Exercise instructions: Of all the entries below, only the lines from the one with "filter (fun e" up to and including the one with "(ExtractTrackerEntries s) (sortDomainEntries" are to be duplicated exactly.

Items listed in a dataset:
(* ===== verification/Snapshot.v ===== *)
(** * State snapshots (internal/sync/snapshot.go)

    What a node serves to a joining one: the objects and signatures of its
    store, the validators, the object versions, the leases, recent vertices and
    the consensus regime, under a checksum.  The FlatBuffers table is the record
    [Snapshot]; a vertex is its decoded table.  [sort.Slice] is a merge sort:
    the two differ only in the order of entries with equal keys. *)

From S2P Require Import Prelude Types Fees Validators Storage Tracker Domains Vertices Persist.

(** ** Data *)

Record objectEntry := mkObjectEntry { oe_id : bytes; oe_data : bytes }.

Record sigEntry := mkSigEntry { se_id : bytes; se_version : Z; se_sig : bytes }.

(** The table, its vectors as they are on the wire. *)
Record Snapshot := mkSnap {
  sn_Version : Z;
  sn_LastCommittedRound : Z;
  sn_Objects : list objectEntry;
  sn_Validators : bytes;
  sn_Checksum : bytes;
  sn_Vertices : list VertexEntry;
  sn_ObjectVersions : list ObjectTrackerEntry;
  sn_Domains : list DomainEntry;
  sn_Signatures : list sigEntry;
  sn_TotalSupply : Z;
  sn_CoinsTotal : Z;
  sn_IssuanceRateMicro : Z;
  sn_EpochState : bytes;
}.

Definition snapshotVersion : Z := 16.
Definition objectKeySize : nat := 32.
Definition blsSignatureSize : nat := 96.

Definition prefixObjectSig : bytes := str "objsig:".
Definition prefixVertex : bytes := str "v:".
Definition prefixRound : bytes := str "r:".
Definition prefixMeta : bytes := str "m:".
Definition prefixTracker : bytes := str "t:".
Definition prefixDomain : bytes := str "d:".

Definition hasPrefix (key prefix : bytes) : bool := bool_decide (take (length prefix) key = prefix).

Definition isConsensusKey (key : bytes) : bool :=
  hasPrefix key prefixVertex || hasPrefix key prefixRound || hasPrefix key prefixMeta || hasPrefix key prefixTracker || hasPrefix key prefixDomain.

(** ** Sorting by a key *)

Definition byKey {A} (key : A -> bytes) : relation A := fun a b => bytes_le (key a) (key b).

#[export] Instance byKey_dec {A} (key : A -> bytes) : RelDecision (byKey key).
Proof. intros a b. unfold byKey. apply _. Defined.

#[export] Instance byKey_trans {A} (key : A -> bytes) : Transitive (byKey key).
Proof. intros a b c. unfold byKey. apply transitivity. Qed.

#[export] Instance byKey_total {A} (key : A -> bytes) : Total (byKey key).
Proof. intros a b. unfold byKey. apply total. apply _. Qed.

Definition sortBy {A} (key : A -> bytes) (l : list A) : list A := merge_sort (byKey key) l.

Definition sortObjects : list objectEntry -> list objectEntry := sortBy oe_id.
Definition sortSignatures : list sigEntry -> list sigEntry := sortBy se_id.
Definition sortValidatorInfos : list ValidatorInfo -> list ValidatorInfo := sortBy Pubkey.
Definition sortTrackerEntries : list ObjectTrackerEntry -> list ObjectTrackerEntry := sortBy te_ID.
Definition sortDomainEntries : list DomainEntry -> list DomainEntry := sortBy de_Name.

(** ** Validators *)

Definition validatorStakeBytes : nat := 17.
Definition validatorRewardCoinBytes : nat := 32.

Definition encodeValidator (v : ValidatorInfo) : bytes :=
  Pubkey v ++ le_enc 2 (Z.of_nat (length (QUICAddr v)) mod 65536) ++ QUICAddr v ++ BLSPubkey v ++
  (be_enc 8 (SelfStake v) ++ be_enc 8 (DelegatedTotal v) ++ [boolByte (Jailed v)]) ++ RewardCoin v.

Definition encodeValidators (validators : list ValidatorInfo) : bytes := concat (map encodeValidator validators).

(** One turn of the loop of [decodeValidators]; [None] leaves it. *)
Definition decodeValidator (data : bytes) : option (ValidatorInfo * bytes) :=
  if Nat.ltb (length data) 32 then None
  else
    let pubkey := take 32 data in
    let data := drop 32 data in
    if Nat.ltb (length data) 2 then None
    else
      let quicLen := Z.to_nat (le_dec (take 2 data)) in
      let data := drop 2 data in
      if Nat.ltb (length data) quicLen then None
      else
        let addr := take quicLen data in
        let data := drop quicLen data in
        if Nat.ltb (length data) 48 then None
        else
          let bls := take 48 data in
          let data := drop 48 data in
          if Nat.ltb (length data) validatorStakeBytes then None
          else
            let self := be_dec (take 8 data) in
            let delegated := be_dec (slice 8 8 data) in
            let jailed := negb (default 0 (data !! 16%nat) =? 0) in
            let data := drop validatorStakeBytes data in
            if Nat.ltb (length data) validatorRewardCoinBytes then None
            else Some (mkInfo pubkey addr bls self delegated jailed (take 32 data), drop 32 data).

(** Every turn consumes at least 131 bytes, so the length of the data bounds the
    turns ([decodeLoop_fuel]). *)
Fixpoint decodeLoop (fuel : nat) (data : bytes) : list ValidatorInfo :=
  match fuel with
  | O => []
  | S fuel => match decodeValidator data with None => [] | Some (v, rest) => v :: decodeLoop fuel rest end
  end.

Definition decodeValidators (data : bytes) : list ValidatorInfo := decodeLoop (length data) data.

(** ** Collecting *)

Section Collect.
Context {M : Type} `{Pebble M}.
Implicit Type src : M.

(** [Iterate] of the store: every pair in key order. *)
Definition Iterate src : list (bytes * bytes) := db_iter src [] None.

Definition collectObjects src : list objectEntry :=
  omap (fun kv => if isConsensusKey (fst kv) then None
                  else if negb (Nat.eqb (length (fst kv)) objectKeySize) then None
                  else Some (mkObjectEntry (fst kv) (snd kv))) (Iterate src).

Definition collectSignatures src : list sigEntry :=
  omap (fun kv => if negb (Nat.eqb (length (fst kv)) (length prefixObjectSig + 32)) || negb (Nat.eqb (length (snd kv)) (8 + blsSignatureSize)) then None
                  else Some (mkSigEntry (drop (length prefixObjectSig) (fst kv)) (be_dec (take 8 (snd kv))) (drop 8 (snd kv))))
       (IteratePrefix src prefixObjectSig).

End Collect.

(** ** The checksum *)

(** [binary.BigEndian.PutUint32] of a length. *)
Definition len32 {A} (l : list A) : bytes := be_enc 4 (u32 (Z.of_nat (length l))).

Definition objectBytes (o : objectEntry) : bytes := oe_id o ++ len32 (oe_data o) ++ oe_data o.

Definition trackerBytes (e : ObjectTrackerEntry) : bytes :=
  te_ID e ++ be_enc 8 (te_Version e) ++ be_enc 2 (te_Replication e) ++ be_enc 8 (te_Fees e) ++ [te_ParentKind e] ++ te_Parent e ++ be_enc 4 (te_ChildCount e).

Definition domainBytes (e : DomainEntry) : bytes :=
  len32 (de_Name e) ++ de_Name e ++ objectID (de_Leaf e) ++ owner (de_Leaf e) ++ be_enc 8 (expiry (de_Leaf e)).

Definition sigBytes (s : sigEntry) : bytes := se_id s ++ be_enc 8 (se_version s) ++ se_sig s.

(** What [computeChecksumWithInfo] writes to the hasher; it sorts the object
    versions and the signatures in place. *)
Definition checksumInput (version round : Z) (objects : list objectEntry) (validators : list ValidatorInfo)
    (trackerEntries : list ObjectTrackerEntry) (domainEntries : list DomainEntry) (signatures : list sigEntry)
    (totalSupply coinsTotal issuanceRateMicro : Z) (epochState : bytes) : bytes :=
  be_enc 4 version ++ be_enc 8 round ++
  (len32 (encodeValidators validators) ++ encodeValidators validators) ++
  concat (map objectBytes objects) ++
  (len32 trackerEntries ++ concat (map trackerBytes (sortTrackerEntries trackerEntries))) ++
  (len32 domainEntries ++ concat (map domainBytes domainEntries)) ++
  (len32 signatures ++ concat (map sigBytes (sortSignatures signatures))) ++
  be_enc 8 totalSupply ++ be_enc 8 coinsTotal ++ be_enc 8 issuanceRateMicro ++
  len32 epochState ++ epochState.

Section Build.
Context (X : Crypto).

Definition computeChecksumWithInfo (version round : Z) (objects : list objectEntry) (validators : list ValidatorInfo)
    (trackerEntries : list ObjectTrackerEntry) (domainEntries : list DomainEntry) (signatures : list sigEntry)
    (totalSupply coinsTotal issuanceRateMicro : Z) (epochState : bytes) : Hash :=
  blake3 X (checksumInput version round objects validators trackerEntries domainEntries signatures totalSupply coinsTotal issuanceRateMicro epochState).

(** The checksum is computed before the leases are sorted. *)
Definition buildSnapshot (lastCommittedRound : Z) (objects : list objectEntry) (validators : list ValidatorInfo) (vertices : list VertexEntry)
    (trackerEntries : list ObjectTrackerEntry) (domainEntries : list DomainEntry) (signatures : list sigEntry)
    (totalSupply coinsTotal issuanceRateMicro : Z) (epochState : bytes) : Snapshot :=
  let objects := sortObjects objects in
  let validators := sortValidatorInfos validators in
  let signatures := sortSignatures signatures in
  let checksum := computeChecksumWithInfo snapshotVersion lastCommittedRound objects validators trackerEntries domainEntries signatures
                    totalSupply coinsTotal issuanceRateMicro epochState in
  let trackerEntries := sortTrackerEntries trackerEntries in
  let domainEntries := sortDomainEntries domainEntries in
  mkSnap snapshotVersion lastCommittedRound objects (encodeValidators validators) checksum vertices trackerEntries domainEntries signatures
    totalSupply coinsTotal issuanceRateMicro epochState.

Definition CreateSnapshot {M} `{Pebble M} (src : M) (lastCommittedRound : Z) (validators : list ValidatorInfo) (vertices : list VertexEntry)
    (trackerEntries : list ObjectTrackerEntry) (domainEntries : list DomainEntry) (totalSupply coinsTotal issuanceRateMicro : Z) (epochState : bytes) : Snapshot :=
  buildSnapshot lastCommittedRound (collectObjects src) validators vertices trackerEntries domainEntries (collectSignatures src)
    totalSupply coinsTotal issuanceRateMicro epochState.

(** ** Reading a snapshot *)

(** [decodeHash32]: zero unless exactly 32 bytes. *)
Definition decodeHash32 (b : bytes) : Hash := if Nat.eqb (length b) 32 then b else zeroHash.

Definition ExtractValidators (s : Snapshot) : list ValidatorInfo :=
  if Nat.eqb (length (sn_Validators s)) 0 then [] else decodeValidators (sn_Validators s).

Definition ExtractRegimeState (s : Snapshot) : option bytes :=
  if Nat.eqb (length (sn_EpochState s)) 0 then None else Some (sn_EpochState s).

Definition ExtractVertices (s : Snapshot) : list VertexEntry := sn_Vertices s.

Definition ExtractTrackerEntries (s : Snapshot) : list ObjectTrackerEntry :=
  map (fun v => mkTrackerEntry (decodeHash32 (te_ID v)) (te_Version v) (te_Replication v) (te_Fees v) (te_ParentKind v) (decodeHash32 (te_Parent v)) (te_ChildCount v))
    (sn_ObjectVersions s).

Definition ExtractDomains (s : Snapshot) : list DomainEntry :=
  map (fun d => mkDomainEntry (de_Name d) (mkLeaf (decodeHash32 (objectID (de_Leaf d))) (decodeHash32 (owner (de_Leaf d))) (expiry (de_Leaf d))))
    (sn_Domains s).

Definition extractSignatures (s : Snapshot) : list sigEntry :=
  filter (fun e => Nat.eqb (length (se_id e)) 32 && Nat.eqb (length (se_sig e)) blsSignatureSize = true) (sn_Signatures s).

Definition verifyChecksum (s : Snapshot) : bool :=
  if negb (Nat.eqb (length (sn_Checksum s)) 32) then false
  else
    let computed := computeChecksumWithInfo (sn_Version s) (sn_LastCommittedRound s) (sortObjects (sn_Objects s)) (sortValidatorInfos (ExtractValidators s))
                      (ExtractTrackerEntries s) (sortDomainEntries (ExtractDomains s)) (extractSignatures s)
                      (sn_TotalSupply s) (sn_CoinsTotal s) (sn_IssuanceRateMicro s) (sn_EpochState s) in
    bool_decide (computed = sn_Checksum s).

Definition checkObjectKey (key : bytes) : bool :=
  if negb (Nat.eqb (length key) objectKeySize) then false else negb (isConsensusKey key).

Definition sigStorageKey (id : Hash) : bytes := prefixObjectSig ++ id.
Definition encodeSigValue (version : Z) (sig : bytes) : bytes := be_enc 8 version ++ sig.

Inductive snapshotError := errSnapshotVersion | errChecksum | errObjectKey.

Definition ApplySnapshot {M} `{Pebble M} (db : M) (s : Snapshot) : snapshotError + M :=
  if negb (sn_Version s =? snapshotVersion) then inl errSnapshotVersion
  else if negb (verifyChecksum s) then inl errChecksum
  else if negb (forallb (fun o => checkObjectKey (oe_id o)) (sn_Objects s)) then inl errObjectKey
  else
    let pairs := map (fun o => (oe_id o, oe_data o)) (sn_Objects s) in
    let pairs := pairs ++ map (fun e => (sigStorageKey (se_id e), encodeSigValue (se_version e) (se_sig e))) (extractSignatures s) in
    inr (SetBatch db pairs).

End Build.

Response for this exercise:
  filter (fun e => Nat.eqb (length (se_id e)) 32 && Nat.eqb (length (se_sig e)) blsSignatureSize = true) (sn_Signatures s).

Definition verifyChecksum (s : Snapshot) : bool :=
  if negb (Nat.eqb (length (sn_Checksum s)) 32) then false
  else
    let computed := computeChecksumWithInfo (sn_Version s) (sn_LastCommittedRound s) (sortObjects (sn_Objects s)) (sortValidatorInfos (ExtractValidators s))
                      (ExtractTrackerEntries s) (sortDomainEntries (ExtractDomains s)) (extractSignatures s)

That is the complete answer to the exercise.